May 18, 2015
/ by Brian Conlin
Sequels often fall short, but the second day of Authority Rainmaker brought a round of communication insights as equally as amazing as those from day one.
Day two featured industry luminaries—including Joe Pulizzi, Scott Stratten and Danny Sullivan—and punk music legend business DIY-er Henry Rollins who covered everything from content to email to search to testing to passion.
All of the insights, analysis and takeaways won’t fit in one blog post, but we will have a more thorough breakdown of day two on the blog shortly. For now, let’s focus on Sally Hogshead.
Sally began her morning presentation by sharing a shot of the wince-inducing yet popular liquor Jaegermeister with an attendee. Unlike most drinks, this shot contained a lesson for communicators: different is better than better.
Sally spent her morning keynote demonstrating that what makes us different is the best foot that we should put forward. Here are some of her insights.
Often we attempt to mimic traits of the most successful people because we want to have similar success, but that won’t always work.
“The thing about you that makes you different is why people love you and why they champion for you and befriend you,” Sally says.
We each have different strengths, weaknesses and abilities. Instead of trying to be someone else, we should aim to highlight our strengths and minimize our weaknesses.
Sally has even developed an assessment of the type of person you are, which you can access here. (Use the code Copyblogger.)
What would your friends, family, co-workers and boss who gave you the best performance review you’ve ever received say are your best assets? Understanding how the world sees you at your best shows what differentiates you.

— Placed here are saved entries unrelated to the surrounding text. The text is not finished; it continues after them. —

Lemma chunks_from_concat size (Hsize : (0 < size)%nat) (ls : list (list byte)) : forall fuel,
  Forall (fun x => length x = size) ls -> (length (concat ls) <= fuel)%nat -> chunks_from fuel size (concat ls) = ls.
Proof.
  induction ls as [|x ls IH]; intros fuel Hall Hf.
  { destruct fuel; [done |]. cbn [chunks_from concat length]. by rewrite (proj2 (Nat.ltb_lt 0 size) Hsize). }
  apply Forall_cons in Hall as [Hx Hall]. cbn [concat] in *. rewrite length_app in Hf.
  destruct fuel as [|fuel]; [lia |]. cbn [chunks_from]. rewrite length_app.
  destruct (Nat.ltb_spec (length x + length (concat ls)) size); [lia |].
  rewrite (take_app_length' x _ size), (drop_app_length' x _ size) by lia. rewrite IH by (done || lia). done.
Qed.

Lemma chunks_exact_concat size ls : (0 < size)%nat -> Forall (fun x => length x = size) ls -> chunks_exact size (concat ls) = ls.
Proof. intros Hs Hall. by apply chunks_from_concat. Qed.

(** A list of whole chunks is the concatenation of its chunks. *)
Lemma chunks_concat size (Hsize : (0 < size)%nat) n : forall l, length l = (n * size)%nat ->
  concat (chunks_exact size l) = l /\ Forall (fun x => length x = size) (chunks_exact size l) /\
  length (chunks_exact size l) = n.
Proof.
  unfold chunks_exact. intros l Hl. assert (Hfuel : (length l <= length l)%nat) by done.
  revert Hfuel. generalize (length l) at 2 3 4 5 as fuel. revert l Hl.
  induction n as [|n IH]; intros l Hl fuel Hf.
  { destruct l; [| done]. destruct fuel; [done |]. cbn [chunks_from concat length]. by rewrite (proj2 (Nat.ltb_lt 0 size) Hsize). }
  destruct fuel as [|fuel]; [lia |]. cbn [chunks_from]. destruct (Nat.ltb_spec (length l) size); [lia |].
  destruct (IH (drop size l)) with (fuel := fuel) as (H1 & H2 & H3); [rewrite length_drop; lia.. |].
  cbn [concat length]. rewrite H1, take_drop. split_and!; [done | constructor; [rewrite length_take; lia | done] | by rewrite H3].
Qed.

Lemma chunk_slice size n l i x : (0 < size)%nat -> length l = (n * size)%nat ->
  chunks_exact size l !! i = Some x -> slice l (i * size) size = x.
Proof.
  intros Hsize Hl Hi. destruct (chunks_concat size Hsize n l Hl) as (Hc & Hall & _). unfold slice.
  rewrite <- Hc at 1. revert i Hi. clear Hc. induction (chunks_exact size l) as [|y ls IH]; intros i Hi; [done |].
  apply Forall_cons in Hall as [Hy Hall]. destruct i as [|i]; cbn [concat].
  - injection Hi as ->. cbn. rewrite drop_0. apply take_app_length'. lia.
  - cbn in Hi. replace (S i * size)%nat with (length y + i * size)%nat by lia.
    by rewrite drop_app_add', IH.
Qed.

Lemma chunk_some size n l i : (0 < size)%nat -> length l = (n * size)%nat -> (i < n)%nat ->
  chunks_exact size l !! i = Some (slice l (i * size) size).
Proof.
  intros Hsize Hl Hi. destruct (chunks_concat size Hsize n l Hl) as (_ & _ & Hlen).
  destruct (lookup_lt_is_Some_2 (chunks_exact size l) i) as [x Hx]; [lia |].
  by rewrite Hx, (chunk_slice size n l i x).
Qed.
End ChunkFacts.

(** ** The compact index *)

Module LazyFacts.
Import ChunkFacts SearchFacts.

(** Entries of packages: checksums and ordinals; of paths: digest prefixes and ordinals. *)
Definition package_chunks (m : LazyBinaryManifest.t) : list (list byte) :=
  chunks_exact LAZY_BINARY_ENTRY_SIZE (LazyBinaryManifest.package_entries m).
Definition file_chunks (m : LazyBinaryManifest.t) : list (list byte) :=
  chunks_exact PRIMARY_FILE_ENTRY_SIZE (LazyBinaryManifest.primary_file_entries m).

Definition checksum_of (e : list byte) : list byte := take 32 e.
Definition ordinal_of (e : list byte) : N := be_value (drop 32 e).
Definition file_ordinal (e : list byte) : N := be_value (drop 16 e).

Record lazy_ok (m : LazyBinaryManifest.t) : Prop := {
  ok_package_size : length (LazyBinaryManifest.package_entries m)
    = (N.to_nat (LazyBinaryManifest.package_count m) * LAZY_BINARY_ENTRY_SIZE)%nat;
  ok_checksums : StronglySorted clt (checksum_of <$> package_chunks m);
  ok_distinct : NoDup (ordinal_of <$> package_chunks m);
  ok_ordinals : Forall (fun e => ordinal_of e < LazyBinaryManifest.package_count m) (package_chunks m);
  ok_file_size : exists n, length (LazyBinaryManifest.primary_file_entries m) = (n * PRIMARY_FILE_ENTRY_SIZE)%nat;
  ok_files : StronglySorted clt (file_chunks m);
  ok_file_ordinals : Forall (fun e => file_ordinal e < LazyBinaryManifest.package_count m) (file_chunks m);
}.

Lemma check_packages_ok entries : forall seen previous u, check_packages seen previous entries = Ok u ->
  (forall p, previous = Some p -> Forall (fun e => clt p (checksum_of e)) entries) /\
  StronglySorted clt (checksum_of <$> entries) /\
  Forall (fun e => seen !! N.to_nat (ordinal_of e) = Some false) entries /\ NoDup (ordinal_of <$> entries).
Proof.
  induction entries as [|e entries IH]; intros seen previous u; cbn [check_packages].
  { intros _. by repeat constructor. }
  destruct (not_after previous (take 32 e)) eqn:Ep; [done |].
  destruct (seen !! _) as [[]|] eqn:Es; [done | | done]. intros (Hp & Hs & Hseen & Hnd)%IH.
  specialize (Hp _ eq_refl). rewrite !fmap_cons. split_and!.
  - intros p ->. cbn in Ep. apply geb_false in Ep. constructor; [done |]. eapply Forall_impl; [exact Hp |].
    intros x Hx. by eapply (cp_lt_trans cmp_is_preorder).
  - constructor; [done |]. by apply Forall_fmap.
  - constructor; [done |]. eapply Forall_impl; [exact Hseen |]. intros x Hx. cbn in Hx.
    destruct (decide (N.to_nat (ordinal_of x) = N.to_nat (be_value (drop 32 e)))) as [Heq|Hne].
    + rewrite Heq, list_lookup_insert_eq in Hx; [done |]. by eapply lookup_lt_Some.
    + by rewrite list_lookup_insert_ne in Hx.
  - constructor; [| done]. intros Hin%list_elem_of_fmap. destruct Hin as (x & Hx & Hin).
    rewrite Forall_forall in Hseen. specialize (Hseen x Hin). rewrite <- Hx in Hseen. unfold ordinal_of in Hseen.
    rewrite list_lookup_insert_eq in Hseen; [done |]. by eapply lookup_lt_Some.
Qed.

(** Nothing is bad and nothing is out of order. *)
Lemma any_with_previous_false (bad : list byte -> bool) (l : list (list byte)) :
  any_with_previous (fun p x => bad x || not_after p x) None l = false ->
  Forall (fun x => bad x = false) l /\ StronglySorted clt l.
Proof.
  assert (H : forall l previous, any_with_previous (fun p x => bad x || not_after p x) previous l = false ->
    (forall p, previous = Some p -> Forall (clt p) l) /\ Forall (fun x => bad x = false) l /\ StronglySorted clt l).
  { clear l. induction l as [|x l IH]; intros previous; [by repeat constructor |]. cbn [any_with_previous].
    intros [[Hbad Hprev]%orb_false_iff (Hp & Hb & Hs)%IH]%orb_false_iff. specialize (Hp x eq_refl). split_and!.
    - intros p ->. apply geb_false in Hprev. constructor; [done |]. eapply Forall_impl; [exact Hp |].
      intros y Hy. by eapply (cp_lt_trans cmp_is_preorder).
    - by constructor.
    - by constructor. }
  intros Hl. by apply H in Hl as (_ & ? & ?).
Qed.

Lemma get_range_ok (l : list byte) from to r : get_range l from to = Some r ->
  from <= to <= N.of_nat (length l) /\ r = take (N.to_nat (to - from)) (drop (N.to_nat from) l).
Proof.
  unfold get_range. destruct (_ && _) eqn:E; [| done]. intros [= <-]. apply andb_prop in E as [?%N.leb_le ?%N.leb_le]. done.
Qed.

Lemma usize_mul_ok a b c : usize_mul a b = Some c -> c = a * b.
Proof. unfold usize_mul. destruct (_ <=? _); [by intros [= <-] | done]. Qed.

Lemma checked_add_ok a b c : u64_checked_add a b = Some c -> c = a + b.
Proof. unfold u64_checked_add. destruct (_ <=? _); [by intros [= <-] | done]. Qed.

Section facts.
Context `{IndexEnv}.

Lemma validate_lazy_ok b primary filelists m : validate_lazy_binary_manifest b primary filelists = Ok m ->
  lazy_ok m /\ LazyBinaryManifest.package_count m <> 0 /\
  decode_sha256 primary = Ok (slice b 18 32) /\ decode_sha256 filelists = Ok (slice b 50 32) /\
  let header := lazy_header_size (starts_with LAZY_BINARY_V3_MAGIC b) in
  let size := (N.to_nat (LazyBinaryManifest.package_count m) * LAZY_BINARY_ENTRY_SIZE)%nat in
  LazyBinaryManifest.package_count m = be_value (slice b 82 4) /\
  LazyBinaryManifest.package_entries m = slice b header size /\
  LazyBinaryManifest.primary_file_entries m = drop (header + size) b.
Proof.
  unfold validate_lazy_binary_manifest. intros ([magic v3] & Hmagic & H1)%bind_ok.
  assert (length magic = 18%nat /\ starts_with LAZY_BINARY_V3_MAGIC b = v3) as [Hlen Hv3].
  { destruct (starts_with LAZY_BINARY_V3_MAGIC b); [by injection Hmagic as <- <- |].
    destruct (starts_with LAZY_BINARY_V2_MAGIC b); [by injection Hmagic as <- <- | done]. }
  rewrite Hv3. clear Hv3.
  rewrite Hlen in H1. destruct (Nat.ltb_spec (length b) (lazy_header_size v3)) as [|Hhead] in H1; [done |].
  apply bind_ok in H1 as (p & Hp & (same & Hsame & H1)%bind_ok). destruct (negb same) eqn:Es; [done |].
  apply negb_false_iff in Es. subst same. case_bool_decide as Hpb; [| done].
  apply bind_ok in Hsame as (f & Hf & [= Hfb]). apply bool_decide_eq_true in Hfb.
  revert H1. change (18 + 64)%nat with 82%nat. generalize (be_value (slice b 82 4)) as count. generalize (be_value (slice b (18 + 68) 8)) as files.
  intros files count H1.
  apply bind_ok in H1 as (size & Hsize%ok_or_ok%usize_mul_ok & (pend & Hend%ok_or_ok%checked_add_ok & (entries & He%ok_or_ok%get_range_ok & H1)%bind_ok)%bind_ok).
  apply bind_ok in H1 as (fsize & Hfsize%ok_or_ok%usize_mul_ok & (expected & Hexp%ok_or_ok%checked_add_ok & H1)%bind_ok).
  destruct (_ || _) eqn:E2 in H1; [done |]. apply orb_false_iff in E2 as [Hne%N.eqb_neq Hb%negb_false_iff%N.eqb_eq].
  apply bind_ok in H1 as (u & Hc%check_packages_ok & H1). destruct (any_with_previous _ _ _) eqn:Ea; [done |].
  injection H1 as <-. apply any_with_previous_false in Ea as [Hfo Hfs].
  destruct Hc as (_ & Hsorted & Hseen & Hnd), He as [Hrange Hentries].
  split_and!; [| done | by rewrite Hp, <- Hpb | by rewrite Hf, <- Hfb | done | |].
  2: { cbn [LazyBinaryManifest.package_count LazyBinaryManifest.package_entries LazyBinaryManifest.primary_file_entries]. unfold slice, LAZY_BINARY_ENTRY_SIZE in *. rewrite Hentries, Nat2N.id. f_equal. lia. }
  2: { cbn [LazyBinaryManifest.package_count LazyBinaryManifest.package_entries LazyBinaryManifest.primary_file_entries]. f_equal. unfold LAZY_BINARY_ENTRY_SIZE in *. lia. }
  split; unfold package_chunks, file_chunks;
    cbn [LazyBinaryManifest.package_count LazyBinaryManifest.package_entries LazyBinaryManifest.primary_file_entries]; try done.
  - rewrite Hentries, length_take, length_drop. unfold LAZY_BINARY_ENTRY_SIZE in *. lia.
  - eapply Forall_impl; [exact Hseen |]. intros e Hlook%lookup_lt_Some. rewrite length_replicate in Hlook. unfold ordinal_of in *. lia.
  - exists (N.to_nat (if v3 then files else 0)). rewrite length_drop. unfold PRIMARY_FILE_ENTRY_SIZE in *. rewrite Hfsize in Hexp.
    rewrite Hexp in Hb. lia.
  - eapply Forall_impl; [exact Hfo |]. intros e He%N.leb_gt. done.
Qed.

(** The entry at a position, as the look-ups cut it out. *)
Lemma package_entry_chunk m i e : lazy_ok m -> package_chunks m !! i = Some e -> package_entry m i = e.
Proof. intros Hm Hi. unfold package_entry. eapply chunk_slice; [unfold LAZY_BINARY_ENTRY_SIZE; lia | by apply ok_package_size | exact Hi]. Qed.

Lemma package_chunks_length m : lazy_ok m -> length (package_chunks m) = N.to_nat (LazyBinaryManifest.package_count m).
Proof.
  intros Hm. destruct (chunks_concat LAZY_BINARY_ENTRY_SIZE ltac:(unfold LAZY_BINARY_ENTRY_SIZE; lia) _ _ (ok_package_size m Hm))
    as (_ & _ & ?). done.
Qed.

Lemma checksum_lookup_lt m i j x y : lazy_ok m -> package_chunks m !! i = Some x -> package_chunks m !! j = Some y ->
  (i < j)%nat -> clt (checksum_of x) (checksum_of y).
Proof.
  intros Hm Hx Hy Hij. apply (sorted_lookup_lt clt _ i j _ _ (ok_checksums m Hm)); [.. | done]; rewrite list_lookup_fmap.
  - by rewrite Hx.
  - by rewrite Hy.
Qed.

Lemma ordinal_loop_spec m c (Hm : lazy_ok m) fuel : forall low high o, (high - low < fuel)%nat ->
  (high <= length (package_chunks m))%nat ->
  ordinal_loop fuel m c low high = Some o <->
  exists i e, (low <= i < high)%nat /\ package_chunks m !! i = Some e /\ checksum_of e = c /\ ordinal_of e = o.
Proof.
  induction fuel as [|fuel IH]; intros low high o Hf Hlen; [lia |]. cbn [ordinal_loop].
  destruct (Nat.ltb_spec low high) as [Hlt|Hge]; [| split; [done | intros (i & e & ? & _); lia]].
  set (middle := (low + (high - low) / 2)%nat).
  assert (Hmid : (low <= middle < high)%nat).
  { unfold middle. pose proof (Nat.div_lt_upper_bound (high - low) 2 (high - low)). lia. }
  destruct (lookup_lt_is_Some_2 (package_chunks m) middle) as [x Hx]; [lia |].
  rewrite (package_entry_chunk m middle x Hm Hx). fold (checksum_of x). destruct (cmp (checksum_of x) c) eqn:Ec.
  - apply cmp_eq in Ec. split.
    + intros [= <-]. exists middle, x. done.
    + intros (i & e & _ & He & Hc & <-). destruct (decide (i = middle)) as [->|Hne]; [by rewrite Hx in He; injection He as <- |].
      exfalso. assert (clt c c) as Hcc.
      { destruct (decide (i < middle)%nat).
        - rewrite <- Ec at 2. rewrite <- Hc. eapply checksum_lookup_lt; [done | exact He | exact Hx | done].
        - rewrite <- Ec at 1. rewrite <- Hc. eapply checksum_lookup_lt; [done | exact Hx | exact He | lia]. }
      unfold clt in Hcc. by rewrite cmp_refl in Hcc.
  - rewrite IH by lia. split; intros (i & e & Hi & He & Hc & Ho); exists i, e; (split; [| done]); [lia |].
    destruct (decide (i <= middle)%nat); [exfalso | lia]. rewrite <- Hc in Ec. destruct (decide (i = middle)) as [->|].
    { rewrite Hx in He. injection He as <-. by rewrite cmp_refl in Ec. }
    assert (Hlt' : clt (checksum_of e) (checksum_of x)) by (eapply checksum_lookup_lt; [done | exact He | exact Hx | lia]).
    apply (cp_gt_lt cmp_is_preorder) in Hlt'. by rewrite Ec in Hlt'.
  - rewrite IH by lia. split; intros (i & e & Hi & He & Hc & Ho); exists i, e; (split; [| done]); [lia |].
    destruct (decide (middle <= i)%nat); [exfalso | lia]. rewrite <- Hc in Ec. destruct (decide (i = middle)) as [->|].
    { rewrite Hx in He. injection He as <-. by rewrite cmp_refl in Ec. }
    assert (Hlt' : clt (checksum_of x) (checksum_of e)) by (eapply checksum_lookup_lt; [done | exact Hx | exact He | lia]).
    unfold clt in Hlt'. by rewrite Ec in Hlt'.
Qed.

“High performers have a specialty of some kind. They’re not trying to be all things to all people,” Sally says. “The greatest way to empower someone is to show them their highest value.”
To succeed in communication, you either need the biggest budget (so you can hammer your message) or to be the most fascinating. Since few businesses have the resources to spend the most, fascination is often a great way to go.
When you can give a brand the perfect words to describe itself, the brand becomes more loved, valuable and can charge more, Sally says.
Often, communicators attempt to create messaging or content that grabs a large audience and will sacrifice originality and tone to appeal to everyone. Sally suggests making your messaging a little polarizing.
Creating highly polarizing messaging will only turn off the people who already aren’t going to work with you and will inspire and attract the types of customers you consider your best clients.
“When you are completely authentic in your career, don’t try to be something you’re not,” Sally says. “Focus on what you’re already doing right, it makes it easy to have the right people work with you.”
Businesses can get so caught up in competing with other businesses that they forget to focus on their own strengths.
Instead of working to outdo someone else at their own game, customize your message to the people you most want to work with and don’t worry about the rest.
“Competition is a brutal way to make a living,” Sally says. “Clients don’t hire you because you’re balanced, they hire you because you’re extraordinary in some way.”
As Sally sees it, communicators have to overcome three threats to communication: distraction, competition and commoditization.
The average attention span has shortened from 20 minutes to 9 seconds. When communicating, it can help to think of your audience as a goldfish, Sally says.
People who sort of care don’t change the world, and sort of creative content doesn’t drive results. Use your fascination advantage (what differentiates you) to add distinct value with your communication.
If you position yourself as a commodity, you can charge a lower price attracting more customers. However, if you position yourself as a specialist, you can charge a higher price. The question is what’s your specialty.
“If you can take your competitor’s copy and put it with your brand, you haven’t differentiated yourself enough,” Sally says.
How is your product or service different? What does it do best? These may seem like simple questions, but they can be difficult to answer.
Sally created a simple formula to help. Finish this sentence with an adjective that describes how you’re different and a noun that describes what you do best: My distinct value is my ability to deliver (adjective) (noun).
For example, Rolex may use the adjective “high-performance” and the noun “luxury.” Brooks Brothers, on the other hand, might use “traditional” as the adjective and “classics” as the noun.
Determining your noun and adjective will help differentiate your brand from the marketplace in your communication.